“Buick Rendezvous, 2009. Broken down on Northbound Metis trail. Parked on the shoulder.” Had you told us 50,000 kms ago that our trusty Buick would get us all the way to March of 2019 we would not have believed you for a second! We knew this was the final service call we’d make for this faithful SUV, and it came with a flood of memories.
SUV or half-ton truck?
When our family was ready to transition from a minivan to something smaller, , the Rendezvous was our go-to. This was the fanciest vehicle we’d ever had (Heated seats and mirrors that adjusted themselves? So fancy!). We loved it!
Storage space in the SUV wasn’t optimal, but that didn’t stop us from using the poor ol’ girl like she was an F150. Over the years we’ve moved many friends from one home to another. We’ve hauled lumber and gardening soil and trees. She got the kids through years of hanging out with buddies (read: that vehicle hauled a lot of bodies, weird combinations of sporting and gaming equipment, and debris).
Road trippin’, Buick-style
We’re a road tripping family – because who can afford to fly with 3 kids? Well…who can afford to fly them and feed them? Since we had to choose between the two, we opted to feed them. They seemed to appreciate that. When the kids were still travelling with us the drives would take us South of the border in search of sun and warmth and adventure.

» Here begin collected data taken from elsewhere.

Lemma range_w_equation n h1 h2 e m al rho ga z zi : 0 <= e -> 0 <= m -> 0 <= al -> 0 <= rho -> 0 <= ga ->
  cong n z (h1 ^ m * h2 ^ rho) -> cong n (zi * z ^ e) 1 ->
  cong n (h1 ^ (e * m + al) * h2 ^ (e * rho + ga) * zi) (h1 ^ al * h2 ^ ga).
Proof.
  intros. rewrite pedersen_combine by assumption.
  transitivity (h1 ^ al * h2 ^ ga * (zi * (h1 ^ m * h2 ^ rho) ^ e)); [apply cong_eq; ring|].
  rewrite <- (cong_pow _ _ _ e H4), H5. apply cong_eq. ring.
Qed.

(** The test [x.Cmp(y) == 0] on reduced values. *)
Lemma Cmp_cong n a b : cong n a b -> (Cmp (a mod n) (b mod n) =? 0) = true.
Proof. intros H. rewrite Cmp_eq. apply Z.eqb_eq. now apply cong_iff. Qed.

Section Alice.
Context `{HS : Hash}.
Variables (ec : Curve) (pk : PublicKey) (NTilde h1 h2 : Z).
Hypothesis Hq : 0 < cN ec.
Hypothesis HN : 1 < pkN pk.
Hypothesis HNt : 0 < NTilde.
Abbreviation q := (cN ec).
Abbreviation N := (pkN pk).

(** Samples are positive. *)
Lemma sample_pos n r x r' : Forall is_byte r -> GetRandomPositiveInt (Some n) r = Ok (x, r') ->
  Forall is_byte r' \/ x = None.
Proof.
  intros Hr E. destruct x as [x|]; [left|now right].
  now apply (GetRandomPositiveInt_range n r x r').
Qed.

Lemma alice_run c m r rd pf rd' : Forall is_byte rd -> 0 <= m ->
  ProveRangeAlice ec (Some pk) (Some c) (Some NTilde) (Some h1) (Some h2) (Some m) (Some r) rd = Ok (pf, rd') ->
  exists alpha beta gamma rho e, 1 <= alpha /\ 1 <= gamma /\ 1 <= rho /\ Z.gcd beta N = 1 /\ 0 <= e < q /\
    let z := (h1 ^ m mod NTilde * (h2 ^ rho mod NTilde)) mod NTilde in
    let u := (Gamma pk ^ alpha mod (N * N) * (beta ^ N mod (N * N))) mod (N * N) in
    let w := (h1 ^ alpha mod NTilde * (h2 ^ gamma mod NTilde)) mod NTilde in
    hash_challenge tag_alice q (AsInts pk ++ [c; z; u; w]) = Ok e /\
    pf = {| raZ := Some z; raU := Some u; raW := Some w; raS := Some ((r ^ e mod N * beta) mod N);
            raS1 := Some (e * m + alpha); raS2 := Some (e * rho + gamma) |}.
Proof.
  intros Hr Hm H. unfold ProveRangeAlice, NSquare in H. inv_res.
  match goal with E : GetRandomPositiveInt (Some (q * (q * q))) _ = Ok (Some ?a, _) |- _ =>
    rename a into alpha; apply GetRandomPositiveInt_range in E as [Ra F1]; [|assumption] end.
  match goal with E : GetRandomPositiveRelativelyPrimeInt _ _ = Ok (Some ?a, _) |- _ =>
    rename a into beta; apply GetRandomPositiveRelativelyPrimeInt_range in E as [[Rb Gb] F2]; [|assumption] end.
  match goal with E : GetRandomPositiveInt (Some (q * (q * q) * NTilde)) _ = Ok (Some ?a, _) |- _ =>
    rename a into gamma; apply GetRandomPositiveInt_range in E as [Rg F3]; [|assumption] end.
  match goal with E : GetRandomPositiveInt (Some (q * NTilde)) _ = Ok (Some ?a, _) |- _ =>
    rename a into rho; apply GetRandomPositiveInt_range in E as [Rr F4]; [|assumption] end.
  match goal with E : hash_challenge _ _ _ = Ok ?a |- _ =>
    rename a into e; pose proof (hash_challenge_range _ _ _ _ Hq E) as He end.
  run_exp.
  exists alpha, beta, gamma, rho, e. do 5 (split; [lia || assumption|]).
  split; [assumption|reflexivity].
Qed.

(** Completeness of Alice's range proof: on a ciphertext [c = Gamma^m r^N], a
    proof that passes the range checks satisfies both equations. *)
Theorem ProveRangeAlice_complete c m r rd pf rd'
  (Hr : Forall is_byte rd) (Hm : 0 <= m) (Gr : Z.gcd r N = 1)
  (Hc : cong (N * N) c (Gamma pk ^ m * r ^ N))
  (E : ProveRangeAlice ec (Some pk) (Some c) (Some NTilde) (Some h1) (Some h2) (Some m) (Some r) rd = Ok (pf, rd'))
  (R : alice_checks q pk NTilde pf = true) :
  RangeProofAlice_Verify (Some pf) ec (Some pk) (Some NTilde) (Some h1) (Some h2) (Some c) = Ok true.
Proof.
  apply alice_run in E as (alpha & beta & gamma & rho & e & Ra & Rg & Rr & Gb & He & Hh & ->); [|assumption..].
  assert (P : 0 < N * N /\ 0 <= N /\ 0 <= e /\ 0 <= e * m + alpha /\ 0 <= e * rho + gamma)
    by (clear - HN Hm Ra Rg Rr He; nia).
  destruct P as (HN2 & HN0 & He0 & Hs1 & Hs2).
  cbv zeta in Hh. unfold alice_checks in R. cbn [raZ raU raW raS raS1 raS2] in R.
  unfold RangeProofAlice_Verify. cbn [RangeProofAlice_ValidateBasic raZ raU raW raS raS1 raS2 is_some andb deref rbind].
  rewrite R, Hh. cbn [rbind]. unfold NSquare in *.
  set (z := (h1 ^ m mod NTilde * (h2 ^ rho mod NTilde)) mod NTilde) in *.
  set (u := (Gamma pk ^ alpha mod (N * N) * (beta ^ N mod (N * N))) mod (N * N)) in *.
  set (w := (h1 ^ alpha mod NTilde * (h2 ^ gamma mod NTilde)) mod NTilde) in *.
  set (s := (r ^ e mod N * beta) mod N) in *.
  assert (Gc : Z.gcd c (N * N) = 1).
  { rewrite (cong_gcd _ _ _ Hc).
    apply Z.coprime_mul_r; apply Z.coprime_mul_l; apply Z.coprime_pow_l; try lia; try assumption;
      unfold Z.coprime, Gamma; rewrite Z.gcd_comm, Z.add_comm; replace (1 + N) with (1 + 1 * N) by ring;
      rewrite Z.gcd_add_mult_diag_r; apply Z.gcd_1_r. }
  assert (Gz : Z.gcd z NTilde = 1).
  { unfold alice_ranges in R. rewrite !andb_true_iff in R.
    destruct R as [[[[[[[[[[[[_ _] _] _] Gz] _] _] _] _] _] _] _] _].
    rewrite Cmp_eq in Gz. now apply Z.eqb_eq in Gz. }
  destruct (modInt_Exp_minus c e (N * N) HN2 He0 Gc) as (ci & -> & Ec).
  destruct (modInt_Exp_minus z e NTilde HNt He0 Gz) as (zi & -> & Ez).
  rewrite !modInt_Exp_ok by assumption. cbn [deref rbind]. rewrite !modInt_Mul_ok by assumption. cbn [rbind].
  rewrite !modInt_Mul_ok by assumption. cbn [rbind].
  unfold u, w. rewrite !Cmp_cong; [reflexivity| |]; rewrite !cong_mod; symmetry.
  - apply (range_w_equation _ _ _ _ _ _ _ _ z); try assumption; [lia..|]. unfold z. now apply pow_product.
  - now apply (range_u_equation N (Gamma pk) m r alpha beta e c ci); try assumption; clear - HN Ra; lia.
Qed.
End Alice.

(** The ciphertext equation of Bob's proof. *)
Lemma bob_v_equation N G c1 c2 x al y ga r be e : 0 < N -> 0 <= x -> 0 <= al -> 0 <= y -> 0 <= ga -> 0 <= e ->
  cong (N * N) c2 (c1 ^ x * G ^ y * r ^ N) ->
  cong (N * N) (c1 ^ (e * x + al) * ((r ^ e mod N * be) mod N) ^ N * G ^ (e * y + ga))
    (c2 ^ e * (c1 ^ al * G ^ ga * be ^ N)).
Proof.
  intros HN Hx Ha Hy Hg He Hc.
  rewrite (pow_N_lift N ((r ^ e mod N * be) mod N) (r ^ e * be)) by (try lia; now rewrite !cong_mod).
  rewrite (cong_pow _ _ _ e Hc). apply cong_eq.
  rewrite !Z.pow_add_r by nia. rewrite !Z.pow_mul_l, <- !Z.pow_mul_r by lia.
  rewrite (Z.mul_comm e x), (Z.mul_comm e y), (Z.mul_comm N e). ring.
Qed.

Lemma pedersen_check n h1 h2 e x a r b z zp : 0 <= e -> 0 <= x -> 0 <= a -> 0 <= r -> 0 <= b ->
  cong n z (h1 ^ x * h2 ^ r) -> cong n zp (h1 ^ a * h2 ^ b) ->
  cong n (h1 ^ (e * x + a) * h2 ^ (e * r + b)) (z ^ e * zp).
Proof.
  intros. rewrite pedersen_combine by assumption. now rewrite (cong_pow _ _ _ e H4), H5.
Qed.

Section Bob.
Context `{HS : Hash}.
Variables (ec : Curve) (pt : Z -> Z * Z) (id_on : bool) (L : CurveLaws ec pt id_on).
Variables (reg : CurveState) (pk : PublicKey) (NTilde h1 h2 : Z).
Hypothesis HN : 1 < pkN pk.
Hypothesis HNt : 0 < NTilde.
Hypothesis Hreg : SameCurve ec ec reg = true.
Abbreviation q := (cN ec).
Abbreviation N := (pkN pk).
Abbreviation pnt := (mkpt ec pt).

Lemma bob_q_pos : 0 < q.
Proof. pose proof (cl_N_pos (L := L)). lia. Qed.

(** The hash of the transcript, with or without the points. *)
Definition bob_challenge (Session : bytes) (X : option ECPoint) (U : option ECPoint) (c1 c2 z zPrm t v w : Z) : res Z :=
  match X with
  | None => hash_challenge Session q (AsInts pk ++ [c1; c2; z; zPrm; t; v; w])
  | Some X =>
    let! Xxy := xy X in
    let! U := deref U in
    let! uxy := xy U in
    hash_challenge Session q (AsInts pk ++ Xxy ++ [c1; c2] ++ uxy ++ [z; zPrm; t; v; w])
  end.

Lemma bob_challenge_range S X U c1 c2 z zPrm t v w e :
  bob_challenge S X U c1 c2 z zPrm t v w = Ok e -> 0 <= e < q.
Proof.
  unfold bob_challenge. destruct X; intros H; inv_res; eauto using hash_challenge_range, bob_q_pos.
Qed.

Lemma bob_run Session c1 c2 x y r X rd pf rd' : Forall is_byte rd -> 0 <= x -> 0 <= y ->
  ProveBobWC Session ec (Some pk) (Some NTilde) (Some h1) (Some h2) (Some c1) (Some c2) (Some x) (Some y) (Some r)
    X rd = Ok (pf, rd') ->
  exists alpha rho sigma tau rhoPrm beta gamma e U,
    let z := (h1 ^ x mod NTilde * (h2 ^ rho mod NTilde)) mod NTilde in
    let zPrm := (h1 ^ alpha mod NTilde * (h2 ^ rhoPrm mod NTilde)) mod NTilde in
    let t := (h1 ^ y mod NTilde * (h2 ^ sigma mod NTilde)) mod NTilde in
    let v := ((c1 ^ alpha mod (N * N) * (Gamma pk ^ gamma mod (N * N))) mod (N * N) * (beta ^ N mod (N * N))) mod (N * N) in
    let w := (h1 ^ gamma mod NTilde * (h2 ^ tau mod NTilde)) mod NTilde in
    pf = {| wcBob := Some {| bZ := Some z; bZPrm := Some zPrm; bT := Some t; bV := Some v; bW := Some w;
              bS := Some ((r ^ e mod N * beta) mod N); bS1 := Some (e * x + alpha); bS2 := Some (e * rho + rhoPrm);
              bT1 := Some (e * y + gamma); bT2 := Some (e * sigma + tau) |}; wcU := Some U |} /\
    bob_challenge Session X (Some U) c1 c2 z zPrm t v w = Ok e /\
    (X <> None -> on_c ec id_on alpha = true /\ U = pnt alpha) /\
    1 <= alpha /\ 1 <= rho /\ 1 <= sigma /\ 1 <= tau /\ 1 <= rhoPrm /\ 1 <= gamma.
Proof.
  intros Hr Hx Hy H. pose proof bob_q_pos as Hq. unfold ProveBobWC, NSquare in H. inv_res.
  repeat match goal with
  | E : GetRandomPositiveInt (Some _) ?r = Ok (Some _, _), F : Forall is_byte ?r |- _ =>
    apply GetRandomPositiveInt_range in E as [? ?]; [|exact F]
  | E : GetRandomPositiveRelativelyPrimeInt (Some _) ?r = Ok (Some _, _), F : Forall is_byte ?r |- _ =>
    apply GetRandomPositiveRelativelyPrimeInt_range in E as [[? ?] ?]; [|exact F]
  end.
  assert (HN2 : 0 < N * N) by (clear - HN; nia).
  match goal with E : match X with Some _ => _ | None => hash_challenge _ _ _ end = Ok ?a |- _ =>
    rename a into e; rename E into He end.
  match goal with E : match X with Some _ => _ | None => Ok _ end = Ok ?u |- _ => rename u into U; rename E into HU end.
  assert (He' : bob_challenge Session X (Some U) c1 c2 _ _ _ _ _ = Ok e) by exact He.
  pose proof (bob_challenge_range _ _ _ _ _ _ _ _ _ _ _ He') as Re. clear He.
  repeat match goal with
  | E : modInt_Exp _ _ _ = Some _ |- _ => rewrite modInt_Exp_ok in E by (assumption || lia); injection E as <-
  | E : modInt_Mul _ _ _ = Ok _ |- _ => rewrite modInt_Mul_ok in E by (assumption || lia); injection E as <-
  end.
  do 9 eexists. cbv zeta. split; [reflexivity|]. split; [exact He'|]. split; [|repeat split; lia].
  intros HX. destruct X as [X|]; [|contradiction]. cbn [deref rbind] in HU.
  rewrite ScalarBaseMult_pt in HU by lia.
  match type of HU with context [on_c ec id_on ?a] => destruct (on_c ec id_on a) eqn:Ho; [|discriminate] end.
  injection HU as <-. auto.
Qed.

(** The point equation of the proof with check. *)
Definition bob_point_ok (X : option ECPoint) (U : option ECPoint) (s1 e : Z) : res bool :=
  match X with
  | None => Ok true
  | Some X =>
    let! s1ModQ := Mod s1 q in
    let! gS1 := ScalarBaseMult ec s1ModQ in
    let! Xe := ECPoint_ScalarMult X e in
    let! U := deref U in
    match ECPoint_Add Xe U with
    | Err _ => Ok false
    | Panic w => Panic w
    | Ok xEU => ECPoint_Equals (Some gS1) (Some xEU)
    end
  end.

Lemma bob_point_complete x e alpha : 0 <= e ->
  bob_point_ok (Some (pnt x)) (Some (pnt alpha)) (e * x + alpha) e = Ok true \/
  (id_on = false /\ bob_point_ok (Some (pnt x)) (Some (pnt alpha)) (e * x + alpha) e = Panic "scalar mult to an ecpoint").
Proof.
  intros He. pose proof bob_q_pos as Hq. unfold bob_point_ok. rewrite Mod_ok by assumption. cbn [rbind].
  assert (Ec : cong q ((e * x + alpha) mod q) (e * x + alpha)) by apply cong_mod.
  rewrite ScalarBaseMult_pt by (apply Z.mod_pos_bound; assumption). rewrite (on_c_cong _ _ Ec).
  assert (Hoff : forall k, on_c ec id_on k = false -> id_on = false)
    by (intros k; unfold on_c; destruct id_on; [discriminate|reflexivity]).
  destruct (on_c ec id_on (e * x + alpha)) eqn:H1; cbn [rbind]; [|right; eauto].
  rewrite ECPoint_ScalarMult_pt by assumption.
  destruct (on_c ec id_on (e * x)) eqn:H2; cbn [rbind deref]; [|right; eauto].
  rewrite ECPoint_Add_pt, H1. left. rewrite ECPoint_Equals_pt. f_equal.
  apply Z.eqb_eq, Z.mod_divide; [lia|]. exact Ec.
Qed.

#[local] Opaque IsInInterval.
Ltac split_andb R :=
  lazymatch type of R with
  | (andb _ _) = true => let R' := fresh "R" in apply andb_true_iff in R as [R R']; split_andb R
  | _ => idtac
  end.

One of our most memorable trips was taken in the Buick. That hearty black wonder got us all the way down to New Mexico, USA. I don’t think we ever (like, never) got all of the White Sands, NM sand out from the carpet fibres and various nooks and crannies of that vehicle? We had dramatic tire trouble (that’s a story of its own…) in an effort to short-cut our way to the Giant Array (again, more on that next week), and just about drove the boys nuts with the various other “short cuts” we took in an effort to show them their continent.
Gettin’ it done
Winter after winter, long after our sons had purchased their own vehicles, the Buick got us through one tight spot after another. The kids went from kiddos to adulthood while we had the Buick. With 5 adults, our family has a pretty big vehicle foot print. Work and play demands mean that everyone has their own car…and with that many vehicles in one family , there are a lot of roadside breakdowns, parking lot boosts, and wonky electrical issues. The Rendezvous was the one vehicle that never broke down. We’d leave it parked curb-side for weeks or months at a time, giving it a negligible drive around the block just to ensure we kept the motor functioning and the parking authorities at bay. And every time we needed it, it started right up and got whomever was in a last-minute pinch to where they needed to be.
One last trip
Until just a week or two ago. I’d done the obligatory run around the block/move the vehicle and make it look like someone loves it drive. It started up fine and had that warm and mechanical-gas-y smell of a neglected vehicle. I love that smell. It reminds me of grandpa’s old blue K-Car. The one that used to sit out on the farm, years after it had stopped driving. A magical, all-blue automotive playground for the grandkids.
Then, one of our boys had car trouble, and without giving it a second thought, he grabbed the Buick keys and headed off to work. The ol’ thing didn’t get very far before it coughed a little and gave it up at the side of the road. There would be no more last minute saves by that seasoned Buick.
For our family, that leads to the easy next-step: donation. The SUV doesn’t owe us a thing. From thousands of miles of road trip comfort to truck-like weight-bearing to icy parking lot rescues, it has more than earned its end of life rest.
Five quick minutes on the Donate a Car Canada website and we were in their system for free support. We got our tow timing call the next day, and before we knew it, the Buick was out of sight.
That hardworking auto will keep its generous legacy going by turning into a cash gift for Inn From the Cold, our family’s charity of choice. Fitting for a vehicle that kept us warm and safe over so many kilometers.